> [Task to complete]: Look over the lines below. Report each one that includes the string "under".

> [Items from a dataset]:

(** X12: a longer horizon loses no row.  With the clock read at the same
    time, every row that the scan reports for a horizon is reported for
    a longer one, which reports at least as many rows. *)
Theorem longer_horizon_keeps_rows clk t inventory days days' :
  let now_us := Datetime.to_microseconds (clk t) in
  days <= days' ->
  Datetime.MIN_US <= now_us + days * Datetime.DAY ->
  now_us + days' * Datetime.DAY <= Datetime.MAX_US ->
  exists out t1 out' t2,
    get_expiring_soon_products ud clk t inventory days = Ok (out, t1) /\
    get_expiring_soon_products ud clk t inventory days' = Ok (out', t2) /\
    incl (map row out) (map row out') /\
    (List.length out <= List.length out')%nat.
Proof.
  intros now_us Le Lo Hi.
  assert (D : 0 < Datetime.DAY) by reflexivity.
  assert (Le' : now_us + days * Datetime.DAY <= now_us + days' * Datetime.DAY) by nia.
  destruct (@expiring_rows clk t inventory days) as (out & t1 & E1 & P1);
    [fold now_us; lia|].
  destruct (@expiring_rows clk t inventory days') as (out' & t2 & E2 & P2);
    [fold now_us; lia|].
  fold now_us in P1, P2.
  exists out, t1, out', t2. split; [exact E1|]. split; [exact E2|]. split.
  - intros it I. apply (Permutation_in _ P1) in I. apply filter_In in I.
    destruct I as (I & K).
    apply (Permutation_in _ (Permutation_sym P2)). apply filter_In.
    split; [exact I|]. exact (kept_later _ Le' K).
  - rewrite <- (length_map row out), <- (length_map row out').
    rewrite (Permutation_length P1), (Permutation_length P2).
    apply filter_length_incl. intros x. apply kept_later. exact Le'.
Qed.

End Horizon.

(** *** Mail *)

Definition is_mail (ev : event) : bool :=
  match ev with
  | Mail_shipment _ _ | Mail_expiry _ _ => true
  | _ => false
  end.

(** The notifier can send mail: the address, the user name and the
    password are set and not empty, and the server delivers. *)
Definition mail_ready (cfg : config) (o : oracle) : bool :=
  truthy (notification_email cfg) && truthy (smtp_username cfg) &&
  truthy (smtp_password cfg) && smtp_ok o.

Definition mails (evs : list event) : list event := filter is_mail evs.

Lemma notify_shipment_mails cfg o cs inventory s :
  let shipments := filter is_shipment (changes cs) in
  let '(stock, err) := stock_lines (map ci_product shipments) inventory in
  exists evs,
    trace (snd (notify_shipment cfg o cs inventory s)) = trace s ++ evs /\
    mails evs =
    match shipments, err with
    | _ :: _, None =>
        if mail_ready cfg o then [Mail_shipment shipments stock] else []
    | _, _ => []
    end.
Proof.
  cbv zeta. unfold notify_shipment, mail_ready.
  destruct (filter is_shipment (changes cs)) as [|c0 sh].
  { destruct (stock_lines _ _). exists [Log INFO no_shipment]. split; reflexivity. }
  set (shs := c0 :: sh).
  unfold _send_email_notification, _print_notification, smtp_send.
  destruct (stock_lines (map ci_product shs) inventory) as [stock err] eqn:St.
  unfold try_except, mbind, log, emit, now, raise, ret. cbn.
  destruct (truthy (notification_email cfg)),
           (truthy (smtp_username cfg)), (truthy (smtp_password cfg));
    cbn; rewrite ?St;
    destruct (smtp_ok o), err as [e|], inventory as [|it rest]; cbn;
    rewrite <- ?app_assoc; cbn;
    (eexists; split; [reflexivity|]); reflexivity.
Qed.
(* ===== verification/_CoqProject ===== *)
-Q . S2P
Prelude.v
GoLib.v
Float64.v
Domain.v
Money.v
Repository.v
MockRepos.v
Postgres.v
Migrations.v
Resilience.v
Bank.v
Payment.v
Accounting.v
PaymentLogic.v
PaymentSpecs.v
PaymentOutcome.v
PaymentTheorems.v
Lifecycle.v
Announce.v
PaymentWitnesses.v
Interleaving.v
InterleavingSafety.v
Respect.v
WorkerPool.v
OutboxWorker.v
OutboxTheorems.v
Delivery.v
RateLimit.v
Redis.v
Http.v
Metrics.v
Middleware.v
Telemetry.v
Idempotency.v
RedisLimiter.v
RedisClock.v
RedisBuckets.v
Handler.v
HandlerTheorems.v
Server.v
ServerTheorems.v
ServerWitnesses.v
Config.v
Concurrency.v
Observability.v
ServerLiveness.v
Spans.v
SpannedRepos.v
ServiceSpans.v
Main.v
(* ===== verification/Prelude.v ===== *)
(** * PayFlow: a verified model of the payment gateway

    PayFlow (src/cmd/server, src/internal) is an HTTP service that takes card
    payments for merchants: it stores transactions in PostgreSQL, charges a
    bank through a circuit breaker and retries, keeps an audit trail, hands
    events to Kafka through an outbox, and guards its API with API keys, rate
    limits and idempotency keys in Redis.  This library translates the Go code
    into executable Rocq definitions and proves what they guarantee.

    ** How the code is modelled

    A Go function that reads or writes shared state is a [Prog W A], a function
    from the state [W] to a result and the new state; Go's multiple results
    are a pair or a [result], and an [error] is an [option goerror] with the
    wrapping chain that [errors.Is] searches.  Integers are [Z] with the
    wrap-around of int64 written out where the code computes with them, float64
    is exact binary64 arithmetic.  What the program does not decide (the clock,
    the end of contexts, failing statements and connections, random bytes, the
    bank's answers) comes from an environment indexed by the number of the
    interaction ([Payment.Env], [Repository.CallInfo]); theorems quantify over
    it.  A statement that fails may have failed before or after the server
    executed it, and so may a commit.  Programs are total functions: the loop
    of [Retry] recurses on the number of attempts, which is exactly the bound
    of the Go loop; the other loops recurse on the list they traverse.  No
    definition carries fuel, and [wp m Q w] says that [m] returns and its
    result satisfies [Q].

    ** The parts

    - [Prelude], [GoLib], [Float64]: programs and [wp], tactics and shared list
      lemmas; errors, contexts, durations, strconv and hex; binary64.
    - [Domain], [Money] (internal/domain): the records, the state machine
      [CanTransition], pagination, sentinel errors; amounts as decimal strings.
    - [Repository] (internal/repository/interfaces.go): the repositories and
      the database transaction as type classes; the [Ledger], the abstract
      content of a store; [RepositoryLaws], [UniqueLaws], [DatabaseLaws] and
      [AuthLaws], what a store promises.  [MockRepos] (mock/repos.go) and [Postgres]
      (postgres/merchant.go, transaction.go, events.go, db.go, over the tables of
      migrations/) implement the classes and prove the laws; the payment
      service is proved against the laws only.
    - [Migrations] (postgres/db.go, Connect and RunMigrations): opening the pool,
      and the migration runner over a directory and the table
      schema_migrations.
    - [Resilience] (service/resilience.go): circuit breaker and retry, with the
      interleavings of concurrent requests as a step relation.
    - [Bank] (service/bank.go): the simulated and the HTTP bank client.
    - [Payment] (service/payment.go): the payment service, function by function.
      [Accounting] defines what a ledger owes; [PaymentLogic] has one rule per
      repository call, [PaymentSpecs] one specification per internal function,
      [PaymentOutcome] the abstract specification of creating, processing and
      refunding as relations on ledgers and the refinement lemmas,
      [PaymentTheorems] and [Lifecycle] the guarantees that follow, and
      [PaymentWitnesses] a concrete service to which they apply.
      [Interleaving] cuts the requests into the pieces between which others
      run, and [InterleavingSafety] shows what all interleavings preserve.
      [Announce] says what the outbox owes, and [Respect] lifts a relation that
      the statements of a store respect to the pieces of requests.
    - [WorkerPool], [Concurrency] (concurrency/patterns.go): the worker pool and
      [ProcessConcurrently] as step relations of their goroutines,
      [VerifyTransaction], [SafeMetrics].
    - [OutboxWorker] (service/outbox_worker.go): claim, publish, mark, through
      the worker pool, over the SQL store, with the log of the worker and of the
      publisher without brokers; [OutboxTheorems] is about the worker alone,
      [Delivery] runs the service and the worker on one store, piece by piece.
    - [RateLimit], [RedisLimiter] (middleware.go, redis_rate_limiter.go,
      rate_limit.lua, patterns.go): token buckets in memory and in Redis;
      [RedisClock] and [RedisBuckets] analyse the script's clock and prove the
      bound for it.
    - [Redis]: the commands of Redis as a class with laws, and an
      implementation.  [Idempotency] (idempotency_store.go,
      idempotency_middleware.go, idempotency_check.lua) is proved against it.
    - [Http], [Metrics] (metrics.go), [Middleware] (middleware.go), [Handler],
      [HandlerTheorems] (handler/handlers.go): response writers with panics,
      the middleware, the handlers and what their answers mean.
    - [Telemetry] (telemetry/tracing.go): setting tracing up.  [Spans],
      [SpannedRepos], [ServiceSpans] (payment.go, postgres/): the spans of the
      service and the repositories, as a second version of their functions
      over the state and the spans of the process.
    - [Server], [ServerTheorems], [ServerWitnesses] (cmd/server/main.go): the
      router with all middleware over the state of the process.
      [Observability] is about what that middleware records, [ServerLiveness]
      takes a payment through it.
    - [Config] (config/config.go): loading the configuration.
    - [Main] (cmd/server/main.go): the start-up, what [main] assembles from
      the configuration and how it ends; the process as a whole.

    ** What is proved

    - Payments ([PaymentTheorems]): with the database, any sequence of requests
      under any faults conserves every merchant's balance minus its completed
      transactions; success is exact; a charge is never stranded by a
      cancellation; refunds are all or nothing; retries with an idempotency key
      are safe; merchants are isolated; the store stays well formed; the bank
      is asked a bounded number of times; valid requests complete, others are
      refused with the right error and no effect.  Two concurrent refunds of
      one transaction can both succeed ([refund_race]).
    - Concurrency ([InterleavingSafety], [Delivery]): requests that are served at
      the same time, beside any number of outbox workers, in any interleaving
      but that of two refunds of one transaction, conserve money, keep
      idempotency keys unique, follow the state machine, announce every payment
      in the outbox, and no entry is marked published before its message was
      accepted by the broker or, by a worker without brokers, logged
      ([system_safe]); whatever happened before, a worker with a broker then
      brings every payment to it, in as many batches without faults as the rows
      left take, when no lease is left ([payments_delivered]).
    - Lifecycle ([Lifecycle]): statuses only follow the state machine, records
      never change otherwise, and the audit trail replays to the stored
      statuses when no statement fails.
    - Delivery ([Postgres], [OutboxTheorems], [WorkerPool]): leases are exclusive
      and expire; a worker with a broker marks nothing published that the broker
      has not accepted; without faults what a batch claims is published
      exactly once and marked; the pool loses no accepted job and shuts down.
    - Start-up ([Migrations], [Config]): migrations run exactly once and in
      order over any number of failed starts; the configured limit in currency
      units becomes the exact number of cents.
    - Resilience: the invariant of the breaker under any interleaving, that it
      opens after as many failures in a row as its threshold and how the probe
      decides, the number of attempts, the result and the delays of [Retry],
      the classification of the bank's answers and which are retried.
    - The process ([Main]): from any environment it either exits or serves
      with all migrations applied, and then, if these leave a well formed
      store, keeps every merchant's money, the state machine and the store
      well formed over any HTTP requests served one after the other.
    - HTTP ([ServerTheorems], [HandlerTheorems], [Idempotency], [RateLimit]):
      serving a request returns and acts on the service as at most the one
      request it asks for, of the merchant whose key it carries, so the
      guarantees of the service hold for the whole server; at most one of any
      two payments with the same idempotency key has an effect; a valid payment
      gets through every layer, is made and answered 201 ([server_pays]); what
      each status code means; as long as Redis answers, stored responses are
      replayed and a key has one handler at a time, which must end within the 60
      seconds of the key; the limiters, in memory and in Redis, keep their rate
      ([limiter_window], [redis_limiter_window]; in Redis while it answers and
      with a burst of at most 59 times the rate).
    - Observability: each request whose path is valid UTF-8 leaves one log entry,
      one count, one duration and one span that agree with what the client
      receives, and any other makes the metrics panic and leaves none of them
      ([request_observed]); with the spans of the service and the repositories
      a request gives the same answer and state as without, and leaves one
      tree of ended spans whose root tells whether it failed
      ([requests_traced]); [Money]: amounts are printed exactly.

    ** Parameters

    Code that is not in the repository is a parameter with named hypotheses or
    a class with laws: encoding/json ([Handler.JSON]), the transport of
    net/http, the routing table of chi and the route pattern it records,
    promhttp, the OTLP exporter and the propagator of trace contexts, the
    database driver, the kafka-go writer, Redis ([Redis.RedisLaws]), the number
    conversions of Lua (in [RedisBuckets], with the hypothesis that the
    conversion to a string and back is the identity on the numbers of the
    script), [strconv.ParseFloat], the order in which a Go map or a pool is
    traversed ([MapRange], any permutation), and the effect of a migration
    script.

    ** Not modelled

    The log lines of the service and of the recovery from panics, which return
    nothing the program uses, and the times of spans.  The texts that PostgreSQL
    cannot store (a NUL, or bytes that are not UTF-8, in a description or a
    key): such a statement is one of the failing statements of the environment,
    so a run without faults has none of them.  Which method and path chi takes to
    which route: the routing table is a parameter.  The buckets and the text format of
    Prometheus, the connection to Redis, whose ping is only logged, and
    listening are input and output.  The pieces of requests interleave in
    [system_safe] (a piece is the reads before the INSERT, one database
    transaction, one change of status with its event, or the bank call; of the
    worker, claiming a batch, publishing one event or marking it),
    [refund_race], [Idempotency_excludes], the breaker, the leases and the
    pool; the sequences of requests of the other theorems run one after the
    other.  A database transaction is one piece because its writes are an
    INSERT and updates of one transaction row and, relatively, of one balance.
    Timestamps are not rounded to the microseconds of PostgreSQL, and clocks
    have no monotonic reading beside the wall time. *)

From stdpp Require Import base tactics list gmap strings.
From Stdlib Require Export ZArith Lia.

> [Result of the task]:
      under any faults conserves every merchant's balance minus its completed
    - Resilience: the invariant of the breaker under any interleaving, that it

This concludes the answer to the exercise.